Re: SSE vs. x87 povray deathmatch [was: Re: [RFC PATCH, x86_64] Use -mno-sse[,2] to fall back to x87 FP ...]
- From: Jan Hubicka <hubicka at ucw dot cz>
- To: Uros Bizjak <ubizjak at gmail dot com>
- Cc: "Menezes, Evandro" <evandro dot menezes at amd dot com>, Roger Sayle <roger at eyesopen dot com>, Michael Matz <matz at suse dot de>, Jan Hubicka <hubicka at ucw dot cz>, GCC Patches <gcc-patches at gcc dot gnu dot org>, Richard Guenther <rguenther at suse dot de>
- Date: Wed, 11 Oct 2006 00:53:22 +0200
- Subject: Re: SSE vs. x87 povray deathmatch [was: Re: [RFC PATCH, x86_64] Use -mno-sse[,2] to fall back to x87 FP ...]
- References: <1449F58C868D8D4E9C72945771150BDF5218EB@SAUSEXMB1.amd.com> <452C07D8.email@example.com>
> Menezes, Evandro wrote:
> Povray was compiled using "-pipe -Wno-multichar -O3 -march=k8-mtune=k8
> -ffast-math -minline-all-stringops" for SSE.
> The result of benchmark run was:
> user 27m43.635s
> 387 benchmark was compiled with -mfpmath=387 added to compile flags.

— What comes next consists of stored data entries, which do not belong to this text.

Lemma fetchstr_user a max : 0 <= a < 2 ^ 64 -> 0 <= max <= PGSIZE ->
  exists r bs, fetchstr a max (mkW s e) = Ok (r, bs) (mkW s e) /\ Z.of_nat (length bs) <= max /\
    match ustring (uread s d) (Z.to_nat max) a with
    | Some str => r = Z.of_nat (length str) /\ bs = str ++ [0]
    | None => r = -1
    end.
Proof.
  intros Ha Hm. destruct Hrun as [Hc Hp Hroot Hsz]. destruct (copyinstr_user a max Ha Hm) as (r & bs & E & Hl & H).
  exists (if r <? 0 then -1 else strlen bs), bs. unfold fetchstr, myproc, getp. krun. rewrite Hc. cbn [the]. krun.
  rewrite Hp. cbn [the]. krun. rewrite Hroot, (bind_ok _ _ _ _ _ E). split_and!; [done|done|].
  destruct (ustring _ _ a) as [str|] eqn:Es; [|by subst]. destruct H as [-> ->]. split; [|done].
  apply strlen_nul. by apply (ustring_props _ _ _ _ Es).
Qed.

Lemma argraw_user n : 0 <= n < 6 -> argraw n (mkW s e) = Ok (load64 (p_trapframe pr + TF_a n) (k_mem s)) (mkW s e).
Proof.
  intros Hn. destruct Hrun as [Hc Hp _ _]. unfold argraw, myproc, tf_get, getp, rd64. krun. rewrite Hc. cbn [the]. krun.
  rewrite (proj2 (Z.leb_le 0 n)), (proj2 (Z.ltb_lt n 6)) by lia. cbn [andb]. krun. rewrite Hp. cbn [the]. krun. done.
Qed.

(** argstr returns the user's string, or -1 when the user has none of that size. *)
Lemma argstr_user n max : 0 <= n < 6 -> 0 <= max <= PGSIZE ->
  argstr n max (mkW s e) =
  Ok (ustring (uread s d) (Z.to_nat max) (load64 (p_trapframe pr + TF_a n) (k_mem s))) (mkW s e).
Proof.
  intros Hn Hm. unfold argstr, argaddr. rewrite (bind_ok _ _ _ _ _ (argraw_user n Hn)).
  set (a := load64 _ _). pose proof (load_range 8 (p_trapframe pr + TF_a n) (k_mem s)) as Ha. fold a in Ha.
  destruct (fetchstr_user a max Ha Hm) as (r & bs & E & Hl & H). rewrite (bind_ok _ _ _ _ _ E).
  unfold mret, K_ret. do 2 f_equal. destruct (ustring _ _ a) as [str|] eqn:Es; [|by subst].
  destruct H as [-> ->]. rewrite (proj2 (Z.ltb_ge _ 0)) by lia. f_equal. unfold cstr.
  pose proof (strlen_nul str (proj1 (ustring_props _ _ _ _ Es))) as Hs. unfold strlen in Hs.
  apply Nat2Z.inj in Hs. by rewrite Hs, take_app_length.
Qed.
End fetch.

(** * Copies in new pages *)

(** Since [s0], whose free pages were [l0], the pages [pgs] were taken and written;
    the user sees no difference. *)
Record copied (s0 s : kst) (root : Z) (d : dirmap) (l0 pgs l : list Z) : Prop := {
  cp_as : user_as s root d l;
  cp_mem : mem_only s0 s;
  cp_split : l0 = pgs ++ l;
  cp_out : forall b, (forall q, q ∈ pgs -> ~ in_page q b) -> mrd (k_mem s) b = mrd (k_mem s0) b;
  cp_leaf : forall va, 0 <= va -> leaf s d va = leaf s0 d va;
}.

(** The string [str] and its NUL are at the start of the page [q]. *)
Definition holds (s : kst) (q : Z) (str : list Z) : Prop :=
  forall i b, (str ++ [0]) !! i = Some b -> mrd (k_mem s) (q + Z.of_nat i) = b.

Lemma free_page s root d l q : vm_inv s root d l -> q ∈ l -> page_ok s q /\ forall x a, d !! x = Some a -> a <> q.
Proof.
  intros H Hq. pose proof (fl_pages _ _ (vi_free _ _ _ _ H)) as Hf. rewrite Forall_forall in Hf. split; [by apply Hf|].
  intros x a Hx ->. by apply (vi_disj _ _ _ _ H) in Hx.
Qed.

> The result of benchmark was:
> user 28m40.049s
> and this way many x87->mem->SSE moves were removed. The result of
> benchmark run is now:
> user 27m27.141s
Hmm, fun ineed ;)
If you manage to get any instruction level oprofiles of routines that
execute faster on x87 than on SSE, I would be definitly interested to
see them. I will try to get this done for both benchmarks sometime
later this week or next week myself if time allows.
In addition to the mentioned math functions, comparing SSE to x87
performance is tricky especially for code working on floats as C
introduce many "implicit" float to double conversions that are noops on
x87, but rather expensive on SSE. I did some work on elliminating this
by adding folders around common offenders (as fabs), but perhaps we need
more epsecially for -ffast-math. Sadly many programs are written in a
manner doing those conversions in nontrivial cases for no good reasons
and I guess it is more or less matter of re-optimizing those
applications for new hardware (I guess povray is good example of
application that got extensive tuning for x87 hardware, dryrstone is not
Other common causes for slowdowns in SSE is the lack of reversed order
instructions (you can do reg=reg-reg2, but not reg=reg2-reg, while x87
allows both) and also sometimes increased instruction length causing
decoder stalls. None of those should however show significantly enought
to outweight all the x87 fxch braindamage... So lets give a try
identifying and hopefully fixing the SSE codegen issues.